>>>>>

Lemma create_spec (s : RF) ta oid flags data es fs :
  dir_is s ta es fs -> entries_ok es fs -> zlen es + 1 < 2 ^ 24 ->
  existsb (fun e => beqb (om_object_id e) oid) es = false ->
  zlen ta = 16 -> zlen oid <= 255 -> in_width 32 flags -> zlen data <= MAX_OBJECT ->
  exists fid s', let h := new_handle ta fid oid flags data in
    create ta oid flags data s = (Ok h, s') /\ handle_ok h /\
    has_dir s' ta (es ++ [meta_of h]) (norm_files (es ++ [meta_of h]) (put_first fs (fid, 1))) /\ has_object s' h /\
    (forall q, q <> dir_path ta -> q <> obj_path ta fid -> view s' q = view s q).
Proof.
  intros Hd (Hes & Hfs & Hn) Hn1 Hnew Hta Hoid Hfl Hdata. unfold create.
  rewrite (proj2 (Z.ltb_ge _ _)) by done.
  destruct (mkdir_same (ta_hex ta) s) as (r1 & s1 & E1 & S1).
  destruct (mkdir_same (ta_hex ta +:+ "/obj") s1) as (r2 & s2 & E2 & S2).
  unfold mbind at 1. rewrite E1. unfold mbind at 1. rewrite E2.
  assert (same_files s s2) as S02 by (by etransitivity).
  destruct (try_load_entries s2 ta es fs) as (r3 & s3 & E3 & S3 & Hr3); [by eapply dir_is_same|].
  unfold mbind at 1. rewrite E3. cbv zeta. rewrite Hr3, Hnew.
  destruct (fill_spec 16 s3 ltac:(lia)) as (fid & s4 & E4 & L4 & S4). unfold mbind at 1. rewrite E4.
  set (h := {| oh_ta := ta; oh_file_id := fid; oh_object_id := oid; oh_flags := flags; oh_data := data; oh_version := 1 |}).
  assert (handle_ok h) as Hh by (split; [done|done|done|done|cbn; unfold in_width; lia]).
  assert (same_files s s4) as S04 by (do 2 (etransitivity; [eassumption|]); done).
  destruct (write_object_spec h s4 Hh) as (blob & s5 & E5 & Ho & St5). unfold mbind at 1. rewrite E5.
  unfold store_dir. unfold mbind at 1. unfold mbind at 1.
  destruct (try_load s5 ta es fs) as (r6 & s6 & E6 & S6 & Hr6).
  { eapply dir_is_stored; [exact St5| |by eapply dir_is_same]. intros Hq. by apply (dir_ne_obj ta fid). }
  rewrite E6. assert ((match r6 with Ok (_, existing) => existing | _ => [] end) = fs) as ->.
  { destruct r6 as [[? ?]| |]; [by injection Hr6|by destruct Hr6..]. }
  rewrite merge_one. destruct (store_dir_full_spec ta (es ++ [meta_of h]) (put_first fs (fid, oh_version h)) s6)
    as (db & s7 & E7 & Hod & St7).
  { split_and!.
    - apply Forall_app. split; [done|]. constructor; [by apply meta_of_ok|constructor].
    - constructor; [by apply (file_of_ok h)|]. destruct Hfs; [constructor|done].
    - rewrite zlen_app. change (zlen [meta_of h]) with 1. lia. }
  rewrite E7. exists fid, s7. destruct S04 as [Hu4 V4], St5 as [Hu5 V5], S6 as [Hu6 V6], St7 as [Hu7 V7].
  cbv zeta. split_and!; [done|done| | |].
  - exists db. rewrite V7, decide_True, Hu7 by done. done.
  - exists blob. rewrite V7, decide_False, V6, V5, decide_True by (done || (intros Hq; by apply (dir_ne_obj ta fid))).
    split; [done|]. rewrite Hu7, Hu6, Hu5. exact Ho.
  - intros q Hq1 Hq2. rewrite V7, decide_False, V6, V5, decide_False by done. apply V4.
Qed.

<<<<<
>>>>>

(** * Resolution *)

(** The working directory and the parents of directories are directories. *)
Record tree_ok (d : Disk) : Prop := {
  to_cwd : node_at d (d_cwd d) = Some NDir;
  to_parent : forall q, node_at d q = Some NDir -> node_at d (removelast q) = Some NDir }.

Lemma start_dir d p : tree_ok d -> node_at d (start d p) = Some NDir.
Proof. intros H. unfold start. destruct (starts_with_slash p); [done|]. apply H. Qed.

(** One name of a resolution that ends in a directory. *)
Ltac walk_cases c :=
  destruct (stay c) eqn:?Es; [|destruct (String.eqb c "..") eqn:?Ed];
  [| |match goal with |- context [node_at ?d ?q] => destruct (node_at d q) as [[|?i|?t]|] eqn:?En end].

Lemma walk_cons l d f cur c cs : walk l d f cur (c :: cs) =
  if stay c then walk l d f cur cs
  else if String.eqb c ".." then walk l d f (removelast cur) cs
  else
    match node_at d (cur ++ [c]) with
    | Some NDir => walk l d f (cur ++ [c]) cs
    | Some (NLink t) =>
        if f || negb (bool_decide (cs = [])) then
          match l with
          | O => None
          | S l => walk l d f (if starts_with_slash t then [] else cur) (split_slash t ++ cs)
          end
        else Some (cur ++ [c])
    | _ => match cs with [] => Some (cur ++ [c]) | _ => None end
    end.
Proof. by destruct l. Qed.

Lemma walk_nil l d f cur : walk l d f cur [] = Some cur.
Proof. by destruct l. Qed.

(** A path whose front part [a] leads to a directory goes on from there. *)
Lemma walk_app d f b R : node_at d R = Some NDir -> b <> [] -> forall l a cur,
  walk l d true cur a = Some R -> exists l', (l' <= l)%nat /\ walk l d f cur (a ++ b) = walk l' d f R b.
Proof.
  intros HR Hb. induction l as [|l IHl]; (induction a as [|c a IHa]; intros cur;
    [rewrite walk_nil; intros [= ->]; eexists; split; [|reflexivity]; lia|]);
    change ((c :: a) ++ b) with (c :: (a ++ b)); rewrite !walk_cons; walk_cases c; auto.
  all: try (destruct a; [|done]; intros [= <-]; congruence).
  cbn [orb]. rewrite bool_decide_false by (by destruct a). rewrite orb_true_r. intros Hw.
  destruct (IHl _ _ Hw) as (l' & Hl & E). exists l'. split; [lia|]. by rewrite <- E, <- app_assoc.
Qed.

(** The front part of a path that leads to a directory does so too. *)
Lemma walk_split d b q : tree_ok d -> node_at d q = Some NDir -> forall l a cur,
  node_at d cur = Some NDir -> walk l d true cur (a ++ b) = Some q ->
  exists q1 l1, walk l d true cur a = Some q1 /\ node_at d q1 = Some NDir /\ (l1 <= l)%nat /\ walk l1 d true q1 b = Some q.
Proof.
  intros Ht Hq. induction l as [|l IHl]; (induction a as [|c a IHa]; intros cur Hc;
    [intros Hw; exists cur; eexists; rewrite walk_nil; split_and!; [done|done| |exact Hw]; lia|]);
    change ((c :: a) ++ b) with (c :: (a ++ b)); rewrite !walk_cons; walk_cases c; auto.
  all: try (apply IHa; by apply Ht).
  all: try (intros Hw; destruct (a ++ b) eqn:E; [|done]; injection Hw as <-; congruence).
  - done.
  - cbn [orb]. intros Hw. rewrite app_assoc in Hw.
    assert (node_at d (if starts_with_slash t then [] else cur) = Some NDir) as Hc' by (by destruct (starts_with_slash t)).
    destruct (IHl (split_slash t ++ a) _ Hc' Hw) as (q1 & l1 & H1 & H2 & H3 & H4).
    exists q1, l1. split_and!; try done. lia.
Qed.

<<<<<
>>>>>

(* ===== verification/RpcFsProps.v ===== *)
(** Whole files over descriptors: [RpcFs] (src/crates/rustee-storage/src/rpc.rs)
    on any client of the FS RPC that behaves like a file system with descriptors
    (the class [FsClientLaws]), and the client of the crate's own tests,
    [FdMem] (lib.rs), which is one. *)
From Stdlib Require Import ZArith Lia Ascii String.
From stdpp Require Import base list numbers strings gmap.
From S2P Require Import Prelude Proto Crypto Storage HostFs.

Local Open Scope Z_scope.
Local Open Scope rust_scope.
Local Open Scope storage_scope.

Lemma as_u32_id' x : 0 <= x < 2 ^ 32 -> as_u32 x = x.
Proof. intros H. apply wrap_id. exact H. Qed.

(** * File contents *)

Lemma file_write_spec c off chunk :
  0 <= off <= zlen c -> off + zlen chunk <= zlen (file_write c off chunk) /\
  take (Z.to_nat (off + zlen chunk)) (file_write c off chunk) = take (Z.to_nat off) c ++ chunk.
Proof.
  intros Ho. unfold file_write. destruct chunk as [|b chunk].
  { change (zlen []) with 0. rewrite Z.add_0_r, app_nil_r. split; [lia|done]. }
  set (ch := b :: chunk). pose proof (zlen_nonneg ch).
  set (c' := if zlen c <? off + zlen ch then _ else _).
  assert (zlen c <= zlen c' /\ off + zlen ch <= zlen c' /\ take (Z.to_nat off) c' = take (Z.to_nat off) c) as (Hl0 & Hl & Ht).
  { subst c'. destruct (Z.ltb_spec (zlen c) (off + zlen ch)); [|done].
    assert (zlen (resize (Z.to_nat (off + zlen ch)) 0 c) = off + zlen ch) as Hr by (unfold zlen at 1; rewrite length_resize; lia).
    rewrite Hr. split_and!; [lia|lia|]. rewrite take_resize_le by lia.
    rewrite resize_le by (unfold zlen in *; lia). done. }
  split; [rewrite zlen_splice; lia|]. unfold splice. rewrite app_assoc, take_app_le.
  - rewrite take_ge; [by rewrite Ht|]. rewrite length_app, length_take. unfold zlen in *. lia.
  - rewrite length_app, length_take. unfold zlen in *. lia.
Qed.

<<<<<

WHAT YOU SHOULD DO:
Write only the number of lines in the data above that include "front".

EXERCISE RESPONSE:
2